(** Reading the categories writes the default channels into the project's own
    settings (the objects are shared), and reading them again from the project so
    changed gives the same categories. *)
Theorem GetApplicationCategories_aliasing (p : Project) :
  GetApplicationCategories (alias_project p) = GetApplicationCategories p
  ∧ alias_project (alias_project p) = alias_project p.
Proof.
  assert (Hs : ∀ c, category_settings (alias_project p) c =
    option_map (λ s, {| acs_CustomPatterns := acs_CustomPatterns s;
       acs_NotifyOfDeployments := acs_NotifyOfDeployments s;
       acs_NotificationSettings := alias_settings (p_Integrations p) (acs_NotificationSettings s) |})
      (category_settings p c)).
  { intros c. unfold category_settings. cbn. rewrite lookup_fmap. by destruct (_ !! c) as [[]|]. }
  split.
  - apply map_eq. intros c. rewrite !lookup_categories.
    assert (category_names (alias_project p) = category_names p) as ->.
    { unfold category_names. cbn. by rewrite dom_fmap_L. }
    case_bool_decide; [|done]. f_equal. unfold resolve_category. rewrite Hs.
    destruct (category_settings p c) as [s|]; [|done]. cbn -[GoStrings.Join]. f_equal.
    unfold resolve_settings, alias_settings. f_equal; cbn [ns_Incidents ns_Deployments ns_Alerts].
    + unfold resolve_incidents. by rewrite slack_teams_alias.
    + unfold resolve_deployments. by rewrite slack_teams_alias.
    + unfold resolve_alerts. by rewrite slack_teams_alias.
  - unfold alias_project; cbn. f_equal. rewrite <- map_fmap_compose. apply map_fmap_ext.
    intros c [s|] _; [|done]. cbn. do 2 f_equal. unfold alias_settings; cbn.
    f_equal; unfold alias_kind; destruct (slack_on _ _), (teams_on _ _); cbn; try done;
      repeat match goal with |- context [nd_Slack ?d] => destruct (nd_Slack d) eqn:? | |- context [nd_Teams ?d] => destruct (nd_Teams d) eqn:? end;
      cbn; by rewrite ?fill_channel_idemp.
Qed.

End CategoriesFacts.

==*==

= Requirement =
Reproduce the records above with every character intact.

= Final answer =
(** Reading the categories writes the default channels into the project's own
    settings (the objects are shared), and reading them again from the project so
    changed gives the same categories. *)
Theorem GetApplicationCategories_aliasing (p : Project) :
  GetApplicationCategories (alias_project p) = GetApplicationCategories p
  ∧ alias_project (alias_project p) = alias_project p.
Proof.
  assert (Hs : ∀ c, category_settings (alias_project p) c =
    option_map (λ s, {| acs_CustomPatterns := acs_CustomPatterns s;
       acs_NotifyOfDeployments := acs_NotifyOfDeployments s;
       acs_NotificationSettings := alias_settings (p_Integrations p) (acs_NotificationSettings s) |})
      (category_settings p c)).
  { intros c. unfold category_settings. cbn. rewrite lookup_fmap. by destruct (_ !! c) as [[]|]. }
  split.
  - apply map_eq. intros c. rewrite !lookup_categories.
    assert (category_names (alias_project p) = category_names p) as ->.
    { unfold category_names. cbn. by rewrite dom_fmap_L. }
    case_bool_decide; [|done]. f_equal. unfold resolve_category. rewrite Hs.
    destruct (category_settings p c) as [s|]; [|done]. cbn -[GoStrings.Join]. f_equal.
    unfold resolve_settings, alias_settings. f_equal; cbn [ns_Incidents ns_Deployments ns_Alerts].
    + unfold resolve_incidents. by rewrite slack_teams_alias.
    + unfold resolve_deployments. by rewrite slack_teams_alias.
    + unfold resolve_alerts. by rewrite slack_teams_alias.
  - unfold alias_project; cbn. f_equal. rewrite <- map_fmap_compose. apply map_fmap_ext.
    intros c [s|] _; [|done]. cbn. do 2 f_equal. unfold alias_settings; cbn.
    f_equal; unfold alias_kind; destruct (slack_on _ _), (teams_on _ _); cbn; try done;
      repeat match goal with |- context [nd_Slack ?d] => destruct (nd_Slack d) eqn:? | |- context [nd_Teams ?d] => destruct (nd_Teams d) eqn:? end;
      cbn; by rewrite ?fill_channel_idemp.
Qed.

End CategoriesFacts.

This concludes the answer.